> **DESCRIPTION OF THE TASK**
Copy the entries exactly, through the "fromTransaction this (with_code" line.

"""

(** X28: the operation that [fromTransaction] returns does not depend on
    the code at the wallet's address: the answer of [walletDeployed] is not
    used, so a wallet without code gets the same operation, empty init code
    included. *)
Theorem fromTransaction_ignores_deployment w mf mpf from txs nk s op s' code :
  fromTransaction this w mf mpf from txs nk s = (Normal (Ok op), s') ->
  exists s'',
    fromTransaction this (with_code code w) mf mpf from txs nk s
    = (Normal (Ok op), s'').
Proof.
  unfold fromTransaction. intros E.
  destruct (length txs =? 0)%nat eqn:L in E; [discriminate E|]. rewrite L.
  destruct (isErr (TypeGuard_onlyAddress from)); [discriminate|].
  unfold mbind, M_bind, mret, M_ret in *.
  destruct (walletDeployed this w from s) as [[[dep|e]|t] s1] eqn:W;
    try discriminate E.
  destruct (walletDeployed_with_code w code _ _ _ _ W)
    as (cfg & d' & s1' & -> & M & M' & C).
  rewrite (sum_gasLimit_pure txs 0 s1 s1').
  destruct (sum_gasLimit txs 0 s1) as [[total|t] s1a] eqn:G; try discriminate E.
  pose proof (sum_gasLimit_state _ _ _ _ _ G) as ->. cbn [fst].
  pose proof (getNonce_bound w (with_code code w) from nk s1 s1' cfg
                eq_refl M M' C) as N.
  destruct (getNonce this w from nk s1) as [[[nonce_|e]|t] s2] eqn:N1;
    try discriminate E.
  destruct (getNonce this (with_code code w) from nk s1') as [c2 s2'].
  cbn [fst] in N. subst c2.
  rewrite (collect_batch_pure txs _ s2 s2').
  destruct (collect_batch txs _ s2) as [[[b|e]|t] s2a] eqn:B; try discriminate E.
  cbn [fst]. rewrite (select_call_pure _ b s2a s2').
  destruct (select_call (length txs) b s2a) as [[call|t] s3]; try discriminate E.
  cbn [fst]. unfold settle, BigInt_ in *.
  destruct (encodeFunctionData call); try discriminate E.
  destruct (BigInt (Str mf)); try discriminate E.
  destruct (BigInt (Str mpf)); try discriminate E.
  injection E as <- _. eauto.
Qed.

End DeploymentCheck.

(** ** A hook sender that is not an address *)

Section HookSender.
Context `{Collaborators} (this : SoulWallet).

(** X29: a hook sender that fails [TypeGuard.onlyAddress] is thrown, not
    returned: [packUserOpSignature] throws before any request, and
    [estimateUserOperationGas], entered with the empty signature and such a
    sender, rejects with that error, leaving the operation as it was. *)
Theorem estimateUserOperationGas_invalid_hook_sender_throws w g s u cfg :
  _onChainConfig s = Some cfg ->
  toLowerCase (hookSender g) = toLowerCase (sender u) ->
  initCode u <> "0x" ->
  signature u = "0x" ->
  isErr (TypeGuard_onlyAddress (hookSender g)) = true ->
  packUserOpSignature w semiValid_signature (hex semiValid_validationData) (Some g) s
    = (Abrupt (ThrownError (mkError ("invalid sender: " ++ hookSender g))), s) /\
  estimateUserOperationGas this w (Some g) (s, u)
    = (Abrupt (ThrownError (mkError ("invalid sender: " ++ hookSender g))), (s, u)).
Proof.
  intros M Snd Init Sig Bad.
  assert (P : packUserOpSignature w semiValid_signature
                (hex semiValid_validationData) (Some g) s
              = (Abrupt (ThrownError (mkError ("invalid sender: " ++ hookSender g))), s)).
  { unfold packUserOpSignature. rewrite Bad. reflexivity. }
  split; [exact P|].
  unfold estimateUserOperationGas.
  unfold mbind at 1, M_bind at 1, read_userOp, gets. cbn [fst snd].
  rewrite Snd, String.eqb_refl. cbn [negb].
  apply String.eqb_neq in Init. rewrite Init, Sig.
  unfold mbind at 1, M_bind at 1, zoom at 1. cbn [fst snd].
  rewrite (getOnChainConfig_memo this w s cfg M).
  change ("0x" =? "0x") with true. cbv iota.
  unfold try_finally, mbind, M_bind, zoom. cbn [fst snd].
  fold (hex semiValid_validationData). rewrite P.
  unfold update_userOp, modify. cbn [fst snd].
  destruct u; cbn in *; subst; reflexivity.
Qed.

End HookSender.

(** ** The new facts on the concrete world *)

Section MoreExamples.
#[local] Existing Instance demo_tools.
#[local] Existing Instance demo_deploy_tools.

Lemma configuration_failure_rejects_witness :
  walletDeployed demo_wallet demo_world_offline demo_sender demo_state
  = (Abrupt (ThrownError (mkError "could not detect network")),
     log provider_getNetwork_request demo_state).
Proof.
  destruct (configuration_failure_rejects demo_wallet demo_world_offline demo_state
              (ThrownError (mkError "could not detect network"))
              (demo_op "0x" (Num 3)) demo_sender eq_refl eq_refl)
    as (_ & _ & _ & _ & _ & W & _).
  exact W.
Defined.


(** The fee ['0x10'] reads back as 16. *)
Lemma fromTransaction_fees_witness :
  BigInt (maxFeePerGas demo_built) = Some 16%Z.
Proof.
  destruct (fromTransaction_fees demo_wallet demo_world "0x10" "1" demo_sender
              demo_txs None demo_state demo_built (snd demo_build) demo_build_Ok)
    as (fee & prio & F & _ & _ & _ & B & _).
  vm_compute in F. injection F as <-. exact B.
Defined.

(** The entry point answers 3. *)
Lemma fromTransaction_nonce_witness :
  nonce demo_built = Str "0x3".
Proof.
  destruct (fromTransaction_nonce demo_wallet demo_world "0x10" "1" demo_sender
              demo_txs None demo_state demo_built (snd demo_build) demo_build_Ok)
    as (ep & n & _ & A & N & _).
  cbn in A. injection A as <-. exact N.
Defined.

Lemma fromTransaction_then_preFund_witness :
  preFund demo_wallet demo_world demo_built demo_state
  = (Normal (Err (mkError validation_message)), demo_state).
Proof.
  destruct (fromTransaction_then_preFund demo_wallet demo_world "0x10" "1" demo_sender
              demo_txs None demo_state demo_built (snd demo_build) demo_build_Ok
              demo_world demo_state)
    as (e & P & Msg).
  rewrite P, Msg; [reflexivity| |]; vm_compute; eauto.
Defined.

"""

> **WRITTEN REPLY**
(** X28: the operation that [fromTransaction] returns does not depend on
    the code at the wallet's address: the answer of [walletDeployed] is not
    used, so a wallet without code gets the same operation, empty init code
    included. *)
Theorem fromTransaction_ignores_deployment w mf mpf from txs nk s op s' code :
  fromTransaction this w mf mpf from txs nk s = (Normal (Ok op), s') ->
  exists s'',
    fromTransaction this (with_code code w) mf mpf from txs nk s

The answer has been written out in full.